** WHAT YOU NEED TO DO **
Range to output from the entries below: the line containing "(** * Search: the two [getAllNotes] handlers" through the line containing "are case-insensitive regular". Set it down exactly, ends included, nothing else.

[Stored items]
╭──
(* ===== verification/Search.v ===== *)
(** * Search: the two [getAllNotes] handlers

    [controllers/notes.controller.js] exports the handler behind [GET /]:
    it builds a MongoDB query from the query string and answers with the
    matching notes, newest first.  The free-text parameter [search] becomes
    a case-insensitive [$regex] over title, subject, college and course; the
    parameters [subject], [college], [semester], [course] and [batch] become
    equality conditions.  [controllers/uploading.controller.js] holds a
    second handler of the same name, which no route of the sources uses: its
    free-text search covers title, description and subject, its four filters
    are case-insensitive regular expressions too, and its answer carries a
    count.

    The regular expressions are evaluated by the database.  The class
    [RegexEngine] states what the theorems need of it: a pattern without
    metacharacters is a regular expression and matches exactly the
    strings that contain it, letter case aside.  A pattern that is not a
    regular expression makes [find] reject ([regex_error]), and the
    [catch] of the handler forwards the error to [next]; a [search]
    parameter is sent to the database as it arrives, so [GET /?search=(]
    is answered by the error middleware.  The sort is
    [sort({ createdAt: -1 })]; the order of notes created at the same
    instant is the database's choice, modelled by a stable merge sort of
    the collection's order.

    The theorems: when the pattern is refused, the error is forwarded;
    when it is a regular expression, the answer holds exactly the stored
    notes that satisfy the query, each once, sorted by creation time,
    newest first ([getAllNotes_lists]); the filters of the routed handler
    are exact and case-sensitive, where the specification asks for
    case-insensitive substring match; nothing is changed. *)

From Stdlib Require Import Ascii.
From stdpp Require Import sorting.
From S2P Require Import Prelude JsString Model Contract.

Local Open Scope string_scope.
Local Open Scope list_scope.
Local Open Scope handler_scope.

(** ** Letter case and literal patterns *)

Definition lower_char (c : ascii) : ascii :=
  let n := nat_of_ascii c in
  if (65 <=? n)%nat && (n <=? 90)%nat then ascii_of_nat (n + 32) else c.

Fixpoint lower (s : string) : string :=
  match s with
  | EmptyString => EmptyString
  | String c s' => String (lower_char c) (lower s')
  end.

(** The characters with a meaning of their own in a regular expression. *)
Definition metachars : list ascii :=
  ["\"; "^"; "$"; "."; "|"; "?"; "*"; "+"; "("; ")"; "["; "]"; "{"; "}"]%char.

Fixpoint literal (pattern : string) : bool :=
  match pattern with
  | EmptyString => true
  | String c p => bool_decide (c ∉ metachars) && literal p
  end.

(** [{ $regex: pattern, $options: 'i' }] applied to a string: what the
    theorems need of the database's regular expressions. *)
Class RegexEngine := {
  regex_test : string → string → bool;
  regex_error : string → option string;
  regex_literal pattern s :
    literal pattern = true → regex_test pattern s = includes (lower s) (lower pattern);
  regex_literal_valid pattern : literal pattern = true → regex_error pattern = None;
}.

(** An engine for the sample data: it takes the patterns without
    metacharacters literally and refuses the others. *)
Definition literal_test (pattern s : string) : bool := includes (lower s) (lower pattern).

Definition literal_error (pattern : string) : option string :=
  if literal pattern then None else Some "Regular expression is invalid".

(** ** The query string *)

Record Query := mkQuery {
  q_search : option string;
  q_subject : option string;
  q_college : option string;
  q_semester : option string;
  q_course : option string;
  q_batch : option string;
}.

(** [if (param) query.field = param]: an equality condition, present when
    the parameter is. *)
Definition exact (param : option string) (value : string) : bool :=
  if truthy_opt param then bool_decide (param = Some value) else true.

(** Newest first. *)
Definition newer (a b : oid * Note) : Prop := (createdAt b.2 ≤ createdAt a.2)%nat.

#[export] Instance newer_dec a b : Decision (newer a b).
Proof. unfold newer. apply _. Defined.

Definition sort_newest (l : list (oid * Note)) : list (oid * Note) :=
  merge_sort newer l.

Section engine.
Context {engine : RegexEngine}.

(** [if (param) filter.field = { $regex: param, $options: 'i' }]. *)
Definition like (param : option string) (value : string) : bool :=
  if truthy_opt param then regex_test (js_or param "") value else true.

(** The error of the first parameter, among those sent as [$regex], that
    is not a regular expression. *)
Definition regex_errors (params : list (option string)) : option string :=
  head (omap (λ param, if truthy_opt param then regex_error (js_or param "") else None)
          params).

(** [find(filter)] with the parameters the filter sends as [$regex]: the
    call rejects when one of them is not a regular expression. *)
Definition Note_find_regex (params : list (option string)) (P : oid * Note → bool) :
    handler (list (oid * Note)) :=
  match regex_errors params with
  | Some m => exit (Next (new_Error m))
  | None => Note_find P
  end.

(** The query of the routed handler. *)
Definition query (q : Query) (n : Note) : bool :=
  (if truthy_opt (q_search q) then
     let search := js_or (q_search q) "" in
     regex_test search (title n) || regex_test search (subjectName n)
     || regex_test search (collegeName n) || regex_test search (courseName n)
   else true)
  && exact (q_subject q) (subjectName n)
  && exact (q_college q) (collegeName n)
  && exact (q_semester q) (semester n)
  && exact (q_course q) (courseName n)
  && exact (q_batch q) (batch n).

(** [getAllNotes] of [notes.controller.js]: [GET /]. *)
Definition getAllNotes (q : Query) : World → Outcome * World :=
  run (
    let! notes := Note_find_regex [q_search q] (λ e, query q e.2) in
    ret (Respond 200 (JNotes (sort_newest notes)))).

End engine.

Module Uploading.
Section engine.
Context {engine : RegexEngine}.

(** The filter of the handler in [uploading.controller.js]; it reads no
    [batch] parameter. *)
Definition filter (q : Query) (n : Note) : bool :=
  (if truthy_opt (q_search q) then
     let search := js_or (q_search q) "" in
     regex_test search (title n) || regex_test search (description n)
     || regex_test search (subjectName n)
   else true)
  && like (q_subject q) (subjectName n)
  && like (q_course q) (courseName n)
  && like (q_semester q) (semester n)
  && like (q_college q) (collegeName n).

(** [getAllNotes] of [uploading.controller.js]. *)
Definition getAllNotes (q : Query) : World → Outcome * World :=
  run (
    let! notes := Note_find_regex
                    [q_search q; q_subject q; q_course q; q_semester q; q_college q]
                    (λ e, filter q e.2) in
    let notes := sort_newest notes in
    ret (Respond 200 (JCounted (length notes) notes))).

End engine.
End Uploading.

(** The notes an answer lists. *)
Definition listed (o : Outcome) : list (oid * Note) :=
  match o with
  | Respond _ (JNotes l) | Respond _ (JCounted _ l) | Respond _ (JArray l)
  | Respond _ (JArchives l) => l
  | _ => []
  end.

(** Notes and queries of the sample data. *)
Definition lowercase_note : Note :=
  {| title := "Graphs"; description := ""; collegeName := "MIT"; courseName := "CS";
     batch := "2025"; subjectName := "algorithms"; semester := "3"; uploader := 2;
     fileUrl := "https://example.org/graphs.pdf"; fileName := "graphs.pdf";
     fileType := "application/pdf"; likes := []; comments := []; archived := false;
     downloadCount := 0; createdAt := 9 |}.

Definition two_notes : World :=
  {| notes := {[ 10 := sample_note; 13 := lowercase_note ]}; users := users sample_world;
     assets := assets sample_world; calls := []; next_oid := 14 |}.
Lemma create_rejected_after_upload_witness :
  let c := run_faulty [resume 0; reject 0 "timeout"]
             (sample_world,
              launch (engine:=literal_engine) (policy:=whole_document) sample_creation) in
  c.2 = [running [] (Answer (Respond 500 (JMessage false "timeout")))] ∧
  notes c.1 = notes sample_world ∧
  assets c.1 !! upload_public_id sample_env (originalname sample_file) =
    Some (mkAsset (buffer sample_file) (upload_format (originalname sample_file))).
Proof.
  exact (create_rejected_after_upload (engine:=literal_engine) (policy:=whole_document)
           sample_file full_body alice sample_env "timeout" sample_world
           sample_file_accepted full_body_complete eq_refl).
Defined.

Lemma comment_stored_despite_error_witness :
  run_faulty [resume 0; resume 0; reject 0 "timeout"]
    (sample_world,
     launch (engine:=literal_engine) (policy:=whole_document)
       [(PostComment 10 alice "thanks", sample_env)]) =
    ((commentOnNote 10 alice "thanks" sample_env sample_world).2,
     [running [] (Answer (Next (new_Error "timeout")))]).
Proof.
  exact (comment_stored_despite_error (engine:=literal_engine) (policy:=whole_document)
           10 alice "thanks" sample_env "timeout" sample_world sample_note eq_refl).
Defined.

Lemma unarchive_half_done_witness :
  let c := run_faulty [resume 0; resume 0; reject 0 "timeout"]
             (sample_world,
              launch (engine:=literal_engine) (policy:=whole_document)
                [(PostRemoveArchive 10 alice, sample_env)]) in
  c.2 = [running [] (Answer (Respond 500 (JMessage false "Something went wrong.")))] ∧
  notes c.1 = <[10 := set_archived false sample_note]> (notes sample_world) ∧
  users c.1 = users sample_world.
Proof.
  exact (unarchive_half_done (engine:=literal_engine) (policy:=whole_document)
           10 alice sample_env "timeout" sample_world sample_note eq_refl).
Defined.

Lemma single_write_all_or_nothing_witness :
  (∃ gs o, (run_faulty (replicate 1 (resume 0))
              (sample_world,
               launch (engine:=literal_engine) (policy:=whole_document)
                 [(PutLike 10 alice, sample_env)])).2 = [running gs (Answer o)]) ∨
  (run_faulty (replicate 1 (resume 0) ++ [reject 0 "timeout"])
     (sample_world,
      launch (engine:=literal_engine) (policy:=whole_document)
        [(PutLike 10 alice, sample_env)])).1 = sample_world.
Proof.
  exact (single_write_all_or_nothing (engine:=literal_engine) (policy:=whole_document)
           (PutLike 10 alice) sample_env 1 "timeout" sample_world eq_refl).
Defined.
╰──
** ANSWER TO THIS EXERCISE **
(** * Search: the two [getAllNotes] handlers

    [controllers/notes.controller.js] exports the handler behind [GET /]:
    it builds a MongoDB query from the query string and answers with the
    matching notes, newest first.  The free-text parameter [search] becomes
    a case-insensitive [$regex] over title, subject, college and course; the
    parameters [subject], [college], [semester], [course] and [batch] become
    equality conditions.  [controllers/uploading.controller.js] holds a
    second handler of the same name, which no route of the sources uses: its
    free-text search covers title, description and subject, its four filters
    are case-insensitive regular expressions too, and its answer carries a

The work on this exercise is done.